> _Instructions for the task_: Below are records; copy exactly the line containing "Definition is_mouse_wheel_button (button" and every line after it, through the last.
++++
(** * CLAM: Clustered Learning of Approximate Manifolds

    A shallow embedding of [pyclam/manifold.py] (classes [Cluster], [Graph]
    and [Manifold]) and the properties of its cluster tree, its graphs and
    its searches.

    Conventions of the embedding.
    - A [float] is modelled by an exact rational ([Q]); [<=] is [Qle_bool]
      and [==] is [Qeq_bool].  Rounding is not modelled.
    - A Python exception is a value of [PyError]; code that can raise
      returns a [result].
    - A [dict] is an association list in insertion order whose keys are
      compared with the key type's [__eq__]; a [set] is a list without
      repetition (again up to [__eq__]).
    - The data set, the metric and the two numpy primitives whose result is
      not determined by the source ([np.random.choice], [np.unique]) are the
      fields of an environment [Env]. *)

From Stdlib Require Import String Ascii List Bool Arith ZArith QArith Qabs Lia.
From Stdlib Require Import Lqa Sorted Permutation.
Import ListNotations.
Local Close Scope Q_scope.

Set Implicit Arguments.

(** ** Exceptions *)

Inductive PyError : Type :=
| ValueError
| TypeError
| AssertionError
| ZeroDivisionError
| KeyError
| IndexError
| AttributeError.

Inductive result (A : Type) : Type :=
| Ok (a : A)
| Raise (e : PyError).

Arguments Ok {A} a.
Arguments Raise {A} e.

Definition rbind {A B : Type} (r : result A) (k : A -> result B) : result B :=
  match r with
  | Ok a => k a
  | Raise e => Raise e
  end.

Notation "x <- c ;; k" := (rbind c (fun x => k))
  (at level 61, c at next level, right associativity).
Notation "'assert!' b ;; k" := (if b then k else Raise AssertionError)
  (at level 61, b at next level, right associativity).

Fixpoint rmap {A B : Type} (f : A -> result B) (l : list A) : result (list B) :=
  match l with
  | [] => Ok []
  | x :: t => y <- f x ;; ys <- rmap f t ;; Ok (y :: ys)
  end.

(** ** Numbers *)

Definition Qlt_bool (x y : Q) : bool := negb (Qle_bool y x).

(** [a / b] on Python floats: raises when the divisor is zero. *)
Definition py_div (a b : Q) : result Q :=
  if Qeq_bool b 0 then Raise ZeroDivisionError else Ok (a / b)%Q.
(** * The X11 window shell of the LAF OS library (os/x11/window.cpp)

    A shallow embedding of [WindowX11]: the handle registry, the
    fullscreen toggle, the cursor synthesizer and the translation of native
    X11 events into canonical events, followed by the properties proved
    about them.

    Conventions of the embedding.
    - C++ [int] values are integers of [Z]; signed overflow is undefined in
      the source and is not given a meaning here.  The division [a / b] of
      two [int]s truncates toward zero and is written [Z.quot].
    - [uint32_t] arithmetic wraps: a left shift is followed by [wrap32].
    - Xlib resource identifiers ([::Window], [Cursor], [Atom], [Time]) are
      integers; [None] is 0.
    - Calls into the X server or into the owner of the window (the event
      queue, the resize and paint callbacks) are recorded, in order, as a
      list of [Effect]s. *)

From stdpp Require Import base gmap sets list.
From Stdlib Require Import ZArith Lia.

Local Open Scope Z_scope.

(** ** Geometry (gfx/point.h, gfx/size.h, gfx/rect.h, gfx/border.h) *)

Record Point := mkPoint { px : Z; py : Z }.
Record Size := mkSize { sw : Z; sh : Z }.
Record Rect := mkRect { rx : Z; ry : Z; rw : Z; rh : Z }.
Record Border := mkBorder { b_left : Z; b_top : Z; b_right : Z; b_bottom : Z }.

Global Instance Point_eq_dec : EqDecision Point.
Proof. solve_decision. Defined.
Global Instance Size_eq_dec : EqDecision Size.
Proof. solve_decision. Defined.
Global Instance Rect_eq_dec : EqDecision Rect.
Proof. solve_decision. Defined.
Global Instance Border_eq_dec : EqDecision Border.
Proof. solve_decision. Defined.

Definition Rect_size (rc : Rect) : Size := mkSize (rw rc) (rh rc).

Definition Border_width (b : Border) : Z := b_left b + b_right b.
Definition Border_height (b : Border) : Z := b_top b + b_bottom b.

(** Modelled from the spec: [gfx::Border] and [gfx::Rect::enlarge] are
    declared in gfx/border.h and gfx/rect.h, which are not among the
    sources.  A default-constructed border has four zero insets ("until that
    notification arrives, frame() must use a zero-inset fallback") and the
    frame is "the content rectangle enlarged by the insets": each edge moves
    outwards by its inset. *)
Definition Border_default : Border := mkBorder 0 0 0 0.

Definition Rect_enlarge (rc : Rect) (br : Border) : Rect :=
  mkRect (rx rc - b_left br) (ry rc - b_top br)
         (rw rc + (b_left br + b_right br))
         (rh rc + (b_top br + b_bottom br)).

(** ** Canonical events (os/event.h) *)

Inductive MouseButton :=
  NoneButton | LeftButton | RightButton | MiddleButton | X1Button | X2Button.

Global Instance MouseButton_eq_dec : EqDecision MouseButton.
Proof. solve_decision. Defined.

Inductive EventType :=
  | NoneType | CloseWindow | ResizeWindow | DropFiles
  | MouseEnter | MouseLeave | MouseMove | MouseDown | MouseUp
  | MouseWheel | MouseDoubleClick | KeyDown | KeyUp | TouchMagnify.

Global Instance EventType_eq_dec : EqDecision EventType.
Proof. solve_decision. Defined.

(** Modelled from the spec: the [Event] class is declared in os/event.h,
    which is not among the sources.  Its "payload fields [are] populated per
    kind": a field that the translator did not set is [None]. *)
Record Event := mkEvent {
  ev_type : EventType;
  ev_position : option Point;
  ev_modifiers : option Z;
  ev_button : option MouseButton;
  ev_wheelDelta : option Point;
  ev_scancode : option Z;
  ev_unicodeChar : option Z
}.

Global Instance Event_eq_dec : EqDecision Event.
Proof. solve_decision. Defined.

Definition Event_new : Event := mkEvent NoneType None None None None None None.

Definition setType (t : EventType) (ev : Event) : Event :=
  mkEvent t (ev_position ev) (ev_modifiers ev) (ev_button ev)
          (ev_wheelDelta ev) (ev_scancode ev) (ev_unicodeChar ev).
Definition setPosition (p : Point) (ev : Event) : Event :=
  mkEvent (ev_type ev) (Some p) (ev_modifiers ev) (ev_button ev)
          (ev_wheelDelta ev) (ev_scancode ev) (ev_unicodeChar ev).
Definition setModifiers (m : Z) (ev : Event) : Event :=
  mkEvent (ev_type ev) (ev_position ev) (Some m) (ev_button ev)
          (ev_wheelDelta ev) (ev_scancode ev) (ev_unicodeChar ev).
Definition setButton (b : MouseButton) (ev : Event) : Event :=
  mkEvent (ev_type ev) (ev_position ev) (ev_modifiers ev) (Some b)
          (ev_wheelDelta ev) (ev_scancode ev) (ev_unicodeChar ev).
Definition setWheelDelta (d : Point) (ev : Event) : Event :=
  mkEvent (ev_type ev) (ev_position ev) (ev_modifiers ev) (ev_button ev)
          (Some d) (ev_scancode ev) (ev_unicodeChar ev).
Definition setScancode (k : Z) (ev : Event) : Event :=
  mkEvent (ev_type ev) (ev_position ev) (ev_modifiers ev) (ev_button ev)
          (ev_wheelDelta ev) (Some k) (ev_unicodeChar ev).
Definition setUnicodeChar (c : Z) (ev : Event) : Event :=
  mkEvent (ev_type ev) (ev_position ev) (ev_modifiers ev) (ev_button ev)
          (ev_wheelDelta ev) (ev_scancode ev) (Some c).

(** ** Constants of the source file and of the X protocol *)

Definition LAF_X11_DOUBLE_CLICK_TIMEOUT : Z := 250.

Definition _NET_WM_STATE_REMOVE : Z := 0.
Definition _NET_WM_STATE_ADD : Z := 1.

(** X.h *)
Definition XNone : Z := 0.
Definition Button4 : Z := 4.
Definition Button5 : Z := 5.
Definition NotifyNormal : Z := 0.
Definition NotifyGrab : Z := 1.
Definition NotifyUngrab : Z := 2.

(** keysymdef.h *)
Definition XK_space : Z := 0x20.
Definition XK_Shift_L : Z := 0xffe1.
Definition XK_Shift_R : Z := 0xffe2.
Definition XK_Control_L : Z := 0xffe3.
Definition XK_Control_R : Z := 0xffe4.
Definition XK_Meta_L : Z := 0xffe7.
Definition XK_Meta_R : Z := 0xffe8.
Definition XK_Alt_L : Z := 0xffe9.
Definition XK_Alt_R : Z := 0xffea.
Definition XK_Super_L : Z := 0xffeb.
Definition XK_Super_R : Z := 0xffec.

(** ** Wheel buttons *)

Definition is_mouse_wheel_button (button : Z) : bool :=
  (button =? Button4) || (button =? Button5) ||
  (button =? 6) || (button =? 7).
++++
> _Solution for this problem_:
Definition is_mouse_wheel_button (button : Z) : bool :=
  (button =? Button4) || (button =? Button5) ||
  (button =? 6) || (button =? 7).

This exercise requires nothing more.